View larger version (25K): [in a new window]   Fig. 10. Model for the role of the JING Zn-finger transcription factor in CNS midline and tracheal cell differentiation. Heterodimers of TGO:SIM and TGO:TRH may bind to the CMEs in the 5' regulatory region of jing. In the CNS midline, the SOX HMG protein Dichaete (FISH in the figure) may also bind its target site, TACAAT, to promote jing transcription. JING enters the nucleus of CNS midline and tracheal cells where it may perform a regulatory role. This regulatory role is required for the differentiation and survival of CNS midline and tracheal precursors, possibly through the control of EGFR signaling and/or other uncharacterized survival factors.
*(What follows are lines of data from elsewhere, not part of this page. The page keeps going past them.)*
(** The way of waiting a step needs is one the agent takes. *)
Lemma buildTemplate_valid self s channel txn_id id :
  api_typed s → step_ok s → isTemplateDefined self id = false →
  (∀ r nodes, cs_response s = Some r → re_nodes r = Some nodes → rn_roster_count self = re_node_count r) →
  isTemplateValid self (template_at channel txn_id (buildTemplate s <| tt_template_id := id |>)) = true.
Proof.
  intros (_ & _ & _ & _ & Hrt & _) (_ & Hlink & Hresp & _ & Hnone) Hd Hroster. pose proof (buildTemplate_fields s) as Hf. set (t := buildTemplate s) in *. clearbody t.
  destruct Hf as (Hm & _ & _ & _ & Hty). unfold isTemplateValid. cbn [template_at tt_template_id tt_advance_mode tt_timeout_ms tt_count_k set_field].
  change (tt_template_id (template_at channel txn_id (t <| tt_template_id := id |>))) with id. rewrite Hd.
  change (tt_advance_mode (template_at channel txn_id (t <| tt_template_id := id |>))) with (tt_advance_mode t).
  change (tt_timeout_ms (template_at channel txn_id (t <| tt_template_id := id |>))) with (tt_timeout_ms t).
  change (tt_count_k (template_at channel txn_id (t <| tt_template_id := id |>))) with (tt_count_k t).
  assert (isTypeValid (template_at channel txn_id (t <| tt_template_id := id |>)) = true) as ->.
  { change (isTypeValid t = true). unfold isTypeValid. destruct (cs_isotp s) as [l|] eqn:Hl; [|by rewrite Hty]. destruct Hty as [-> ->]. cbn -[Z.ldiff isIsotpDataLengthValid toIsotpParameters ti_flags ISOTP_FLAGS_KNOWN].
    destruct (toIsotpParameters_valid l (Hlink l eq_refl)) as [-> ->]. cbn. unfold mode_of in Hm. destruct (cs_response s) as [r|] eqn:Hr; [|by injection Hm as -> _ _].
    rewrite (Hnone l r eq_refl eq_refl) in Hm. by injection Hm as -> _ _. }
  unfold mode_of in Hm. destruct (cs_response s) as [r|] eqn:Hr; [|injection Hm as -> _ _; done].
  destruct (Hresp r eq_refl) as (Ht & _ & _ & _ & Hn). destruct (re_nodes r) as [nodes|] eqn:Hno.
  - destruct (Hn nodes eq_refl) as (Hc & Hk & _). rewrite (Hroster r nodes eq_refl Hno). destruct (Hrt r eq_refl) as (_ & _ & _ & _ & _ & Hm32 & _).
    injection Hm as -> -> ->. rewrite u8_id by zlia. rewrite (proj2 (Z.eqb_neq (re_timeout_ms r) 0) Ht), (proj2 (Z.eqb_neq (re_node_count r) 0)) by lia.
    rewrite (proj2 (Z.eqb_neq (_ - _) 0)), (proj2 (Z.leb_le (_ - _) _)) by zlia. by destruct (re_allowed_missing r =? 0).
  - injection Hm as -> -> ->. by rewrite (proj2 (Z.eqb_neq (re_timeout_ms r) 0) Ht).
Qed.

(** ** The records of an ISO-TP message *)

(** At most [n] pieces of 248 bytes. *)
Fixpoint pieces (n : nat) (data : list Z) : list (list Z) :=
  match n, data with
  | O, _ | _, [] => []
  | S n', _ => take 248 data :: pieces n' (drop 248 data)
  end.

Definition piece_record (can_id : Z) (piece : list Z) : TxnStep := {|
  st_template_id := 0; st_flags := Z.lor TXN_STEP_FLAG_MESSAGE TXN_STEP_FLAG_CONTINUED; st_payload_length := zlen piece; st_frame_flags := 0;
  st_can_id := can_id; st_expect_value := 0; st_payload := list_inserts 0 piece (replicate TXN_STEP_PAYLOAD_SIZE_MAX 0) |}.

Lemma pieces_concat n data : (length data ≤ 248 * n)%nat → concat (pieces n data) = data.
Proof.
  revert data. induction n as [|n IH]; intros data Hn; [symmetry; apply nil_length_inv; cbn in *; lia|]. destruct data as [|x data]; [done|].
  change (take 248 (x :: data) ++ concat (pieces n (drop 248 (x :: data))) = x :: data). rewrite IH; [apply take_drop|]. rewrite length_drop. lia.
Qed.

Lemma pieces_sizes n data : Forall (λ p, 0 < zlen p ≤ 248) (pieces n data).
Proof.
  revert data. induction n as [|n IH]; intros data; [constructor|]. destruct data as [|x data]; [constructor|]. constructor; [|apply IH].
  unfold zlen. rewrite length_take. cbn [length]. lia.
Qed.

Lemma pieces_nonempty n data : n ≠ 0%nat → data ≠ [] → pieces n data ≠ [].
Proof. by destruct n, data. Qed.

Lemma pieces_length n data : (length (pieces n data) ≤ n)%nat.
Proof. revert data. induction n as [|n IH]; intros data; [done|]. destruct data; [cbn; lia|]. cbn [pieces length]. specialize (IH (drop 248 (z :: data))). lia. Qed.

(** What a build says apart from its records. *)
Definition build_view (b : TransactionBuild) := (bd_defines_roster b, bd_roster b, bd_defines_template b, bd_template_message b).

Lemma records_snoc b r : 0 ≤ bd_record_count b < 17 → length (bd_records b) = 17%nat →
  records_of (b <| bd_records := (bd_records b).[bd_record_count b := r] |> <| bd_record_count := u8 (bd_record_count b + 1) |>) = records_of b ++ [r].
Proof.
  intros Hc Hl. unfold records_of. cbn. rewrite u8_id by zlia. replace (Z.to_nat (bd_record_count b + 1)) with (S (Z.to_nat (bd_record_count b))) by lia.
  unfold zset. erewrite take_S_r by (apply list_lookup_insert_eq; lia). f_equal. rewrite take_insert_ge; [done|lia].
Qed.

Lemma message_loop_pieces fuel can_id len off data b :
  0 ≤ off ≤ len → len ≤ 4095 → len ≤ zlen data → len - off ≤ 248 * Z.of_nat fuel → 0 ≤ bd_record_count b → bd_record_count b + Z.of_nat fuel ≤ 17 →
  length (bd_records b) = 17%nat →
  let b' := message_loop fuel can_id len off data b in
  records_of b' = records_of b ++ (piece_record can_id <$> pieces fuel (slice (Z.to_nat off) (Z.to_nat (len - off)) data)) ∧
  bd_record_count b' = bd_record_count b + zlen (pieces fuel (slice (Z.to_nat off) (Z.to_nat (len - off)) data)) ∧
  length (bd_records b') = 17%nat ∧ build_view b' = build_view b.
Proof.
  revert off b. induction fuel as [|fuel IH]; intros off b Ho Hlen Hd Hf Hc Hc' Hl b'.
  { subst b'. cbn. rewrite app_nil_r. change (zlen []) with 0. split_and!; try done. lia. }
  subst b'. cbn [message_loop]. destruct (Z.ltb_spec off len) as [Hlt|Hge].
  - rewrite (u16_id (len - off)) by zlia. set (size := if len - off >? _ then _ else _).
    assert (size = Z.min 248 (len - off)) as Hsize by (subst size; unfold TRANSACTION_BUILDER_MESSAGE_RECORD_BYTES; rewrite Z.gtb_ltb; destruct (Z.ltb_spec 248 (len - off)); lia).
    clearbody size. rewrite (u8_id size), (u16_id (off + size)) by zlia. set (rest := slice (Z.to_nat off) (Z.to_nat (len - off)) data).
    assert (slice (Z.to_nat off) (Z.to_nat size) data = take 248 rest) as Hp.
    { subst rest. unfold slice. rewrite take_take. f_equal. lia. }
    assert (slice (Z.to_nat (off + size)) (Z.to_nat (len - (off + size))) data = drop 248 rest) as Hq.
    { subst rest. unfold slice. destruct (Z.leb_spec (len - off) 248).
      - replace (Z.to_nat (len - (off + size))) with 0%nat by lia. rewrite take_0, drop_ge; [done|]. rewrite length_take, length_drop. unfold zlen in Hd. lia.
      - rewrite skipn_firstn_comm, drop_drop. f_equal; [lia|f_equal; lia]. }
    set (r := TxnStep_zero <| st_can_id := can_id |> <| st_flags := _ |> <| st_payload_length := _ |> <| st_payload := _ |>).
    assert (r = piece_record can_id (take 248 rest)) as Hr.
    { subst r. assert (size = zlen (take 248 rest)) as Hz by (rewrite <- Hp; unfold slice, zlen in *; rewrite length_take, length_drop; lia).
      rewrite Hp. unfold piece_record. rewrite <- Hz. done. }
    clearbody r. subst r. set (b1 := b <| bd_records := _ |> <| bd_record_count := _ |>).
    assert (records_of b1 = records_of b ++ [piece_record can_id (take 248 rest)]) as Hsn by (apply records_snoc; [lia|done]).
    assert (bd_record_count b1 = bd_record_count b + 1) as Hc1 by (subst b1; cbn; rewrite u8_id by zlia; done).
    destruct (IH (off + size) b1) as (H1 & H2 & H3 & H4); try lia; [subst b1; cbn; by rewrite length_zset|].
    rewrite Hq in H1, H2. assert (rest ≠ []) as Hne.
    { intros He. assert (length rest = 0)%nat as H0 by (by rewrite He). subst rest. unfold slice, zlen in *. rewrite length_take, length_drop in H0. lia. }
    assert (pieces (S fuel) rest = take 248 rest :: pieces fuel (drop 248 rest)) as -> by (by destruct rest). split_and!.
    + rewrite H1, Hsn, <- app_assoc. done.
    + rewrite H2, Hc1. change (zlen (take 248 rest :: pieces fuel (drop 248 rest))) with (Z.of_nat (S (length (pieces fuel (drop 248 rest))))). unfold zlen. lia.
    + done.
    + rewrite H4. done.
  - replace (Z.to_nat (len - off)) with 0%nat by lia. unfold slice. rewrite take_0. cbn. rewrite app_nil_r. change (zlen []) with 0. split_and!; try done. lia.
Qed.

Lemma close_message_last s can_id b init last :
  records_of b = (piece_record can_id <$> init) ++ [piece_record can_id last] → bd_record_count b = zlen init + 1 → length (bd_records b) = 17%nat → zlen init < 17 →
  records_of (close_message s b) = (piece_record can_id <$> init) ++ [set_expected s (piece_record can_id last <| st_flags := TXN_STEP_FLAG_MESSAGE |>)].
Proof.
  intros H1 H2 H3 Hi. unfold close_message. replace (bd_record_count b - 1) with (zlen init) by lia. unfold records_of in *. rewrite H2 in H1.
  replace (Z.to_nat (zlen init + 1)) with (S (length init)) in H1 by (unfold zlen; lia).
  assert (bd_records b !! length init = Some (piece_record can_id last)) as Hlast.
  { apply (f_equal (λ l, l !! length init)) in H1. rewrite lookup_take_lt in H1 by lia. rewrite H1, lookup_app_r by (rewrite length_fmap; lia). by rewrite length_fmap, Nat.sub_diag. }
  assert ((bd_records b).[zlen init] = piece_record can_id last) as -> by (unfold zget, zlen; rewrite Nat2Z.id; by apply list_lookup_total_correct).
  set (r := set_expected s _). change (take (Z.to_nat (bd_record_count b)) ((bd_records b).[zlen init := r]) = (piece_record can_id <$> init) ++ [r]). rewrite H2.
  replace (Z.to_nat (zlen init + 1)) with (S (length init)) by (unfold zlen; lia). unfold zset, zlen. rewrite Nat2Z.id.
  rewrite (take_S_r _ (length init) r) by (apply list_lookup_insert_eq; by eapply lookup_lt_Some). rewrite take_insert_ge by lia. f_equal.
  erewrite take_S_r in H1 by done. by apply app_inj_tail in H1 as [H1 _].
Qed.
Alternatively, jing may function to maintain the transcriptional output initiated by bHLH-PAS, POU and SOX regulatory molecules, and failure to do so results in cell death. JING function is required throughout CNS midline and tracheal development for the formation of a functional central nervous system and tracheal tubule network. Question marks denote that direct interactions have not been demonstrated.